:: RECORDS FOR THIS EXERCISE ::

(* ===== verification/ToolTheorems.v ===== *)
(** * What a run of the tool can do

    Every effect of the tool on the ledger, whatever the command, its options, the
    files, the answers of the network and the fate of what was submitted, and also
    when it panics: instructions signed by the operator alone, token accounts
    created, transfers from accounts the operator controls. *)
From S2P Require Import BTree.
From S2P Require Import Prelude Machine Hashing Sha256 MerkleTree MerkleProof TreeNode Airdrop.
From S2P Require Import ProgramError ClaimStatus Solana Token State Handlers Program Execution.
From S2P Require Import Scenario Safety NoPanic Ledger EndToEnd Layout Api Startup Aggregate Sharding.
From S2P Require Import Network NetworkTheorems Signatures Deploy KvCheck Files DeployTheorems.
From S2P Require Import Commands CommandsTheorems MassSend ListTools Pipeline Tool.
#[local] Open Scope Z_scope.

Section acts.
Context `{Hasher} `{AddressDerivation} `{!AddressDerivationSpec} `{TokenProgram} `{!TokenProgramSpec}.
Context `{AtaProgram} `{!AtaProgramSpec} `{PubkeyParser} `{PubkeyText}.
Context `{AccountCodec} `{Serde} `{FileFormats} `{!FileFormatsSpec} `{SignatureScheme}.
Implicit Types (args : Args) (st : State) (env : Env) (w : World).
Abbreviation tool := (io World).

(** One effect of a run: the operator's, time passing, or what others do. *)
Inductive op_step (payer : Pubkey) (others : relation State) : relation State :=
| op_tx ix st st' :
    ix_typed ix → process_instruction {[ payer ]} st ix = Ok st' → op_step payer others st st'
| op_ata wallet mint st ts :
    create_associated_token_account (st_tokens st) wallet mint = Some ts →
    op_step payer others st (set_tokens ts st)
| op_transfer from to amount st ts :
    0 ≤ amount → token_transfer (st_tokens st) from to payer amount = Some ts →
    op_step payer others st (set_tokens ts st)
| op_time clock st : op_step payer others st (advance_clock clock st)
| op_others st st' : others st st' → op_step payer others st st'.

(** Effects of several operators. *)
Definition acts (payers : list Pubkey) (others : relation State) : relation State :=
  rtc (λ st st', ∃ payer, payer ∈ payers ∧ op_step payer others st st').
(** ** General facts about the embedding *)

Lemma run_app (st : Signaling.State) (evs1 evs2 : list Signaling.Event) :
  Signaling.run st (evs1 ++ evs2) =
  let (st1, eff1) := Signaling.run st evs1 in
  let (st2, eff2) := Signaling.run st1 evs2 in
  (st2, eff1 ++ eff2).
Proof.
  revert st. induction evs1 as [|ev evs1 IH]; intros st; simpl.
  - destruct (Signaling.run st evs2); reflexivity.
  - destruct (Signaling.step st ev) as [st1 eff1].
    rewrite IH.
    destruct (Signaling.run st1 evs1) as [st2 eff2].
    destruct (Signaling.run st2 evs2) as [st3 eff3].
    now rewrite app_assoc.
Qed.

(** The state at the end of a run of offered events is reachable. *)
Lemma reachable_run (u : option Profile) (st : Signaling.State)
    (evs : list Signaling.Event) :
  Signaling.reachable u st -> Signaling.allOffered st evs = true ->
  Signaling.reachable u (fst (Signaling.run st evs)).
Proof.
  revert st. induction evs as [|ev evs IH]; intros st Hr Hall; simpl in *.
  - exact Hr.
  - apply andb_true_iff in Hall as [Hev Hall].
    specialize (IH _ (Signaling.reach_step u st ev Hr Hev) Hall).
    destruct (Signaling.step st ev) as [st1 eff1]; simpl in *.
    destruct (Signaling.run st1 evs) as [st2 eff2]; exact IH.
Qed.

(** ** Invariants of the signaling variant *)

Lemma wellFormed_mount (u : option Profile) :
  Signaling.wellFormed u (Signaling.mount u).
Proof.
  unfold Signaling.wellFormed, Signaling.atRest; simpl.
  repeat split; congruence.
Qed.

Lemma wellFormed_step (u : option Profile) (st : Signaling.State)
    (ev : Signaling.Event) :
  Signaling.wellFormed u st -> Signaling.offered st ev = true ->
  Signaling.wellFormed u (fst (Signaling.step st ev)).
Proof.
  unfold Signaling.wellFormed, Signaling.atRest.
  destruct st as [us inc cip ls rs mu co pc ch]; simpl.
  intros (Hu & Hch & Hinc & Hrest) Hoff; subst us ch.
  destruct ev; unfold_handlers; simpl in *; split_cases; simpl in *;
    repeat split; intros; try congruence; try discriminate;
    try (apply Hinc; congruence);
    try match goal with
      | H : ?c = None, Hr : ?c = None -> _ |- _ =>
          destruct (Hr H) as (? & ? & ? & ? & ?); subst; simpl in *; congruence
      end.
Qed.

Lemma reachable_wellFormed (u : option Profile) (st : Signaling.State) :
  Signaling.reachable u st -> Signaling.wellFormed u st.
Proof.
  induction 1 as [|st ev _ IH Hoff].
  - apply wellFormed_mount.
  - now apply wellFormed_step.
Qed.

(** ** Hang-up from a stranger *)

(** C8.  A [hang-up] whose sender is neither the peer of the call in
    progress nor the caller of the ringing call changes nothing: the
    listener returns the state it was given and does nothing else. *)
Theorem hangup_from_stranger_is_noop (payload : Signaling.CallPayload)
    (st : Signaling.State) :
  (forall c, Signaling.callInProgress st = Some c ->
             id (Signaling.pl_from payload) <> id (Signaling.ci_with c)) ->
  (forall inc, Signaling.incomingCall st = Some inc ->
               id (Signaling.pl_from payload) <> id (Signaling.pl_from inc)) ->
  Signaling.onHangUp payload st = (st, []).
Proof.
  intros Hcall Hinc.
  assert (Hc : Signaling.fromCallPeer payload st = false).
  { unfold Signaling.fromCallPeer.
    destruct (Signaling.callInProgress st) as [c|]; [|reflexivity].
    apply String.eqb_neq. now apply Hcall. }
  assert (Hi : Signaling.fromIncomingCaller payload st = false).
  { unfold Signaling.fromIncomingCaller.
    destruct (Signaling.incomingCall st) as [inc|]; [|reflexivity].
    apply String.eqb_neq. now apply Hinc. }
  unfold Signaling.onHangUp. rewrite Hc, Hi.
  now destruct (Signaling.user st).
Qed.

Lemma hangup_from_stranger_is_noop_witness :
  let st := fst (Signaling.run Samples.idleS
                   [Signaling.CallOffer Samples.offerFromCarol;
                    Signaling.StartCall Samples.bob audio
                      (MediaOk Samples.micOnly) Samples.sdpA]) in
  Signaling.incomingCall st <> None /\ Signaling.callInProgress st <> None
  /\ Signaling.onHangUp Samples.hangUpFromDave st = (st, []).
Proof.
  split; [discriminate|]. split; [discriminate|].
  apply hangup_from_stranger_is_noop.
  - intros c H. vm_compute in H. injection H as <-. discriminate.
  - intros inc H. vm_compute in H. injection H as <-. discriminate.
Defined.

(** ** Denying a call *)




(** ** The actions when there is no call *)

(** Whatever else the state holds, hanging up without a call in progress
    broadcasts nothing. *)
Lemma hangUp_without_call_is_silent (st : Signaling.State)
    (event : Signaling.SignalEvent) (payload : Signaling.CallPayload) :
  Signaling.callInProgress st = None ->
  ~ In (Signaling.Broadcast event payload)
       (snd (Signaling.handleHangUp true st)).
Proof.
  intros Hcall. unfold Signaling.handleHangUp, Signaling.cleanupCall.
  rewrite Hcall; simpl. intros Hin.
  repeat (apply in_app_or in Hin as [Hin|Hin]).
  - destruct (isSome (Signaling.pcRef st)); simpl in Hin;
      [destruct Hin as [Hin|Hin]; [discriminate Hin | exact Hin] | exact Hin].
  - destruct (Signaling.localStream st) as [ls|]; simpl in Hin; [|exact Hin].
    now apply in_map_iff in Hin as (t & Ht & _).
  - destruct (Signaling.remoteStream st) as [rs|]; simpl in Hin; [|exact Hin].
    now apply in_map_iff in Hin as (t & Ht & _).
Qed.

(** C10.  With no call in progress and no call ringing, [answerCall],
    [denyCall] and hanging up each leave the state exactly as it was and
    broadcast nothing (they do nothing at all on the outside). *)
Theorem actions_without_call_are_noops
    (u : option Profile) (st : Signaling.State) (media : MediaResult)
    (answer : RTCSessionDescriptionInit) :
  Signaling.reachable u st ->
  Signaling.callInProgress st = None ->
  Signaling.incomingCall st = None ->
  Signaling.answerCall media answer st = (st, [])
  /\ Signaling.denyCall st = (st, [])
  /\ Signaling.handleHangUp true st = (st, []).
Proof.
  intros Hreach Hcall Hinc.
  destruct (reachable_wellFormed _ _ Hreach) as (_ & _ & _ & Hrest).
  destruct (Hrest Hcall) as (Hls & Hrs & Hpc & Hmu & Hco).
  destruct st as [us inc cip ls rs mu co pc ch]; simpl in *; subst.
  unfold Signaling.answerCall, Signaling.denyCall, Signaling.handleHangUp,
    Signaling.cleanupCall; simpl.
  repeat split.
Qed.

:::

▶ **ACTIVITY**: Among the entries, find each line that includes the string "atRest" and copy it.

▶ **EXERCISE SOLUTION**:
  unfold Signaling.wellFormed, Signaling.atRest; simpl.
  unfold Signaling.wellFormed, Signaling.atRest.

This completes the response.